Colombian ex-Senator Piedad Cordoba fled the country Friday after police alerted her that extreme right-wing groups have been planning her assassination, her lawyer told reporters.
“What obligated [Cordoba] to leave the country yesterday was the alert that there was a plan, already in action, to assassinate her and [police] asked her to leave in order to escape danger, very much to her sorrow. Important sources from within Colombia, of which I can not reveal, announced the alert,” her lawyer Luis Guillermo Perez explained.

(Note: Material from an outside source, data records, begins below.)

(** *** Flushing *)

Lemma at_flush l d d' k : at_ (alter (fun _ => no_keys) d l) d' k = if decide (d' = d) then (None, None) else at_ l d' k.
Proof.
  unfold at_. case_decide as Hd; [|by rewrite list_lookup_alter_ne]. subst. rewrite list_lookup_alter_eq. by destruct (l !! d).
Qed.
Lemma flushdb_outcome t : head (aargs t) ≫= lookupCommand = Some FLUSHDB -> arity_ok FLUSHDB (length (aargs t)) = true -> data_ok (adbs t) -> outcome t (aflushdb t).
Proof.
  intros Hl Har Hok. unfold aflushdb. destruct (flush_args t) eqn:Ef; cbn [negb]; [|by apply outcome_none]. apply (outcome_again FLUSHDB t t); try done; [apply purged_refl|..].
  - intros Hd. cbn in Hd. assert (dict (the_db (asel t) t) = ∅) as Hem by (apply map_size_empty_inv; lia). apply data_ext; [cbn; by rewrite length_alter|]. intros d' k'. cbn. rewrite at_flush. case_decide as Hx; [|done]. subst.
    assert ((at_ (adbs t) (asel t) k').1 = None) as Hn by (unfold at_, the_db in *; cbn in *; change (mk_db ∅ ∅ : adb) with no_keys in Hem; by rewrite Hem). pose proof (data_ok_at _ _ _ Hok Hn). destruct (at_ _ _ _); cbn in *; congruence.
  - intros u Hu Hs Ha. eexists. split; [done|]. unfold aflushdb. assert (flush_args u = true) as -> by (unfold flush_args in *; by rewrite Ha). cbn. by rewrite Hu, Hs.
Qed.
(** The number of changes fits an int when it is saved and restored. *)
Definition flush_counts (t : ast) : Prop := k_saveparams e = true -> - 2 ^ 31 <= dirty (arep t) /\ dirty (arep t) + all_keys t < 2 ^ 31.
Lemma all_keys_nonneg l : 0 <= foldr (fun (db : adb) n => Z.of_nat (base.size (dict db)) + n) 0 l.
Proof. induction l as [|db l IH]; cbn; lia. Qed.
Lemma flushall_outcome t : head (aargs t) ≫= lookupCommand = Some FLUSHALL -> arity_ok FLUSHALL (length (aargs t)) = true -> flush_counts t -> outcome t (aflushall e t).
Proof.
  intros Hl Har Hfc. unfold aflushall. destruct (flush_args t) eqn:Ef; cbn [negb]; [|by apply outcome_none]. cbn zeta. apply (outcome_again FLUSHALL t t).
  - by destruct (k_saveparams e).
  - by destruct (k_saveparams e).
  - done.
  - apply purged_refl.
  - by destruct (k_saveparams e).
  - by destruct (k_saveparams e).
  - pose proof (all_keys_nonneg (adbs t)) as Hn. fold (all_keys t) in Hn. unfold flush_counts in Hfc. destruct (k_saveparams e); cbn; [|lia]. destruct (Hfc eq_refl). rewrite s32_small by (unfold INT32_MIN, INT32_MAX; lia). lia.
  - intros u Hu Hs Ha. assert (aargs u = aargs t) as Ha' by (rewrite Ha; by destruct (k_saveparams e)). eexists. split; [done|]. unfold aflushall. assert (flush_args u = true) as -> by (unfold flush_args in *; by rewrite Ha'). cbn [negb]. cbn zeta.
    destruct (k_saveparams e), (k_saveparams el); cbn; by rewrite Hu.
Qed.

Perez also confirmed that they have recently seen an increase in personal attacks against the former senator, including attacks via social networking sites such as Twitter.

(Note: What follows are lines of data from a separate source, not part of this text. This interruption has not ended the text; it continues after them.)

(* ===== verification/KeyspaceRecover.v ===== *)
(** * Loading the append only file rebuilds the key space

    A server that has executed any commands and kept an append only file, and a server that loads that file: both hold the same data. *)
From stdpp Require Import prelude list gmap strings.
From Stdlib Require Import ZArith Lia.
From S2P Require Import Prelude Util SdsText Rio Rdb Reply Resp Aof Keyspace KeyCommands KeyspaceAbs KeyspaceInv KeyspaceRel KeyspaceRefine KeyspaceKeys KeyspaceFrame KeyspaceSpec KeyspaceAof KeyspaceReplay KeyspaceRebuild.

Local Open Scope Z_scope.
Local Open Scope redis_scope.

#[local] Arguments str : simpl never.
#[local] Arguments ll_checked : simpl never.
#[local] Arguments lookupCommand : simpl never.

(** ** The number of databases *)

Definition alen (t : ast) : nat := length (adbs t).
Lemma alen_on_db d f t : alen (on_db d f t) = alen t.
Proof. apply length_alter. Qed.
Lemma alen_log f t : alen (log f t) = alen t.
Proof. done. Qed.
Lemma alen_say i t : alen (say i t) = alen t.
Proof. done. Qed.
Lemma alen_purge e d k t : alen (purge e d k t) = alen t.
Proof. apply purge_length. Qed.
Lemma alen_expire_at e d k w t : alen (expire_at e d k w t) = alen t.
Proof. unfold expire_at. cbn zeta. destruct (_ && _); apply alen_on_db. Qed.
Lemma alen_made_ready d k v t : alen (made_ready d k v t) = alen t.
Proof. unfold made_ready. by case_bool_decide. Qed.
Lemma alen_keep_expiry e d k w t : alen (keep_expiry e d k w t) = alen t.
Proof. unfold keep_expiry. destruct (_ =? _); [done|apply alen_expire_at]. Qed.
Lemma alen_ready_lists e d t : alen (ready_lists e d t) = alen t.
Proof. unfold alen. by destruct (ready_lists_data e d t) as [-> _]. Qed.
Lemma alen_replace e d k v t : alen (replace e d k v t) = alen t.
Proof. apply replace_length. Qed.
Lemma alen_purged t p : purged t p -> alen p = alen t.
Proof. intros (ex & _ & H & _). unfold alen. rewrite H. apply drops_length. Qed.
Lemma alen_with_adbs l t : alen (with_adbs l t) = length l.
Proof. done. Qed.
Lemma alen_with_aargs l t : alen (with_aargs l t) = alen t.
Proof. done. Qed.
Create Rewrite HintDb alen.
#[local] Hint Rewrite alen_on_db alen_log alen_say alen_purge alen_expire_at alen_made_ready alen_keep_expiry alen_ready_lists alen_replace alen_with_adbs alen_with_aargs @length_fmap @length_insert : alen.
Ltac alen_all :=
  repeat first
    [ done
    | match goal with H : None = Some _ |- _ => discriminate H | H : Some _ = Some _ |- _ => injection H as H; subst end
    | match goal with |- context [alen (match ?x with _ => _ end)] => destruct x eqn:? end
    | match goal with H : match ?x with _ => _ end = Some _ |- _ => destruct x eqn:? | H : ?x ≫= _ = Some _ |- _ => destruct x eqn:?; cbn [mbind option_bind] in H | H : (match ?x with _ => _ end) _ = Some _ |- _ => destruct x eqn:? end
    | progress (unfold store, clear_expiry, drop_key, shared, failed, changed, touched, notified; autorewrite with alen) ].
Lemma alen_touches d keys t t' ex : touches d keys t t' ex -> alen t' = alen t.
Proof. by intros (_ & _ & H & _). Qed.
Lemma alen_mget e t : alen (amget e t) = alen t.
Proof.
  unfold amget. cbn zeta. set (g := fun t' k => say _ (purge e (asel t) k t')). assert (forall l t', alen (foldl g t' l) = alen t') as Hg; [|by rewrite Hg].
  induction l as [|k l IH]; intros t'; [done|]. cbn [foldl]. rewrite IH. apply alen_purge.
Qed.
Lemma alen_mset e nx t : alen (amset e nx t) = alen t.
Proof.
  unfold amset. destruct (_ =? _)%nat; [done|]. cbn zeta. set (l := pairs (tail (aargs t))). assert (alen (if nx then any_there e (asel t) l.*1 t else (false, t)).2 = alen t) as Ha.
  { destruct nx; [|done]. pose proof (any_there_facts e (asel t) l.*1 t) as Hf. destruct (any_there _ _ _ _) as [b t1]. destruct Hf as (ex & Ht & _). by apply alen_touches in Ht. }
  destruct (if nx then _ else _) as [[] t1]; cbn [snd] in Ha; [done|]. fold (put_pair e (asel t)). destruct (put_touches e (asel t) l t1) as (ex & Ht & _). apply alen_touches in Ht. change (alen (foldl (put_pair e (asel t)) t1 l) = alen t). congruence.
Qed.
Lemma alen_del e t : data_ok (adbs t) -> alen (adel e t) = alen t.
Proof.
  intros Hok. rewrite adel_eq. pose proof (del_fold e (asel t) (tail (aargs t)) 0 t Hok) as Hf. destruct (foldl (del_key e (asel t)) (0, t) (tail (aargs t))) as [n t']. destruct Hf as (_ & _ & _ & ex & Ht & _). by apply alen_touches in Ht.
Qed.
Lemma alen_exists e t : alen (aexists e t) = alen t.
Proof.
  unfold aexists. cbn zeta. match goal with |- context [foldl ?f _ _] => pose proof (purged_fold e f (asel t) (tail (aargs t)) 0 t t) as Hf; destruct (foldl f (0, t) (tail (aargs t))) as [x t1] end. cbn [snd] in Hf.
  apply (alen_purged t t1), Hf; [|apply purged_refl]. intros a t' k. cbn. by rewrite purge_sel, purge_args.
Qed.
Lemma exec_alen e c t t' : data_ok (adbs t) -> aexec e c t = Some t' -> alen t' = alen t.
Proof.
  intros Hok Hex. destruct c; cbn [aexec] in Hex; try (injection Hex as <-).
  all: cbv beta delta [aSET aset asetrange aappend aexpire attl adecrby aincrby aget agetset agetrange aincr astrlen aselect aflushdb adbsize atype_command arename amove apersist aswapdb aflushall] in *; cbn zeta in *.
  all: try (alen_all; fail).
  all: auto using alen_mget, alen_mset, alen_del, alen_exists.
  all: alen_all.
Qed.

(** ** The log of a run *)

(** The translation of a command for the file reads the clock. *)
Definition timed (cmd : command_proc) : bool := match cmd with expireatCommand | otherCommand => false | _ => true end.
Lemma translated_time now now' cmd argv : (timed cmd = true -> now = now') -> translated now cmd argv = translated now' cmd argv /\ (call_ok now cmd argv <-> call_ok now' cmd argv).
Proof. intros Ht. destruct cmd; try (by rewrite (Ht eq_refl)); [|done]. destruct argv as [|c [|k [|x r]]]; done. Qed.
(** A server that executes commands of clients as a master outside a cluster, with names that are those of the commands; the loading server can allocate what it could.  SET has at most one time, the number of
    changes since the last save fits an int when FLUSHALL saves, and the clock shows the same time when a command with a length of time is executed and when it is written: without these the server stops, does not log, or
    logs another time. *)
Definition live (el : kenv) (ev : kevent) (changes keys : Z) : Prop :=
  match ev with
  | Command e c args =>
    k_master e = true /\ k_cluster e = false /\ (forall m, k_alloc e m = true -> k_alloc el m = true) /\ names c args /\ (timed (proc_of c) = true -> k_logged e = k_now e) /\ (c = SET -> one_time args = true) /\
    (c = FLUSHALL -> k_saveparams e = true -> - 2 ^ 31 <= changes /\ changes + keys < 2 ^ 31)
  | Create _ _ _ _ => False
  | _ => True
  end.
(** The commands logged, with the data before them. *)
Definition replays (el : kenv) (la : list logged_call) (l l' : list adb) : Prop :=
  forall sel u, adbs u = l -> selected sel u -> exists u', reload el (logged_all sel la) u = Some u' /\ adbs u' = l' /\ selected (last_db sel la) u'.
Lemma replays_app el la lb l l1 l2 : replays el la l l1 -> replays el lb l1 l2 -> replays el (la ++ lb) l l2.
Proof.
  intros H1 H2 sel u Hu Hs. destruct (H1 sel u Hu Hs) as (u1 & E1 & Ha1 & Hs1). destruct (H2 _ u1 Ha1 Hs1) as (u2 & E2 & Ha2 & Hs2). exists u2. rewrite logged_app, reload_app, E1, last_db_app. done.
Qed.
Lemma replays_nil el l : replays el [] l l.
Proof. intros sel u Hu Hs. by exists u. Qed.
Lemma new_expirations_app r r' ex : expirations r' = expirations r ++ ex -> new_expirations r r' = ex.
Proof. intros H. unfold new_expirations. by rewrite H, drop_app_length. Qed.
Definition call_fine (x : logged_call) : Prop := 0 <= call_db x < 2 ^ 31 /\ call_ok (call_time x) (call_proc x) (call_argv x).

At the La Pola prison, Colombia’s Interior Minister German Vargas Lleras commented that he didn’t have “any knowledge about this information, I can’t confirm or deny it, all that I can say is that the custodial body assigned to ex-Senator Piedad Cordoba is very complete…the Ministry of the Interior has been preparing to offer her total security.”
The mystery surrounding Cordoba continues as she faces criminal investigations for being involved in political and social scandals.
It was decided Wednesday, in the investigation against Cordoba for her alleged ties to the left-wing guerrilla organization FARC, that ex-President Alvaro Uribe could not be considered as a victim in the case. Then, Thursday in the ex-president’s testimony for his alleged involvement in the wiretapping scandal, Uribe admitted asking DAS to investigate Cordoba following the death of one of the ex-senator’s escorts, which she had blamed on the government.
Cordoba’s lawyer confirmed that she will continue her attempt to negotiate for the end of the armed conflict, despite the backlash she has received, and that her exile will be only temporary.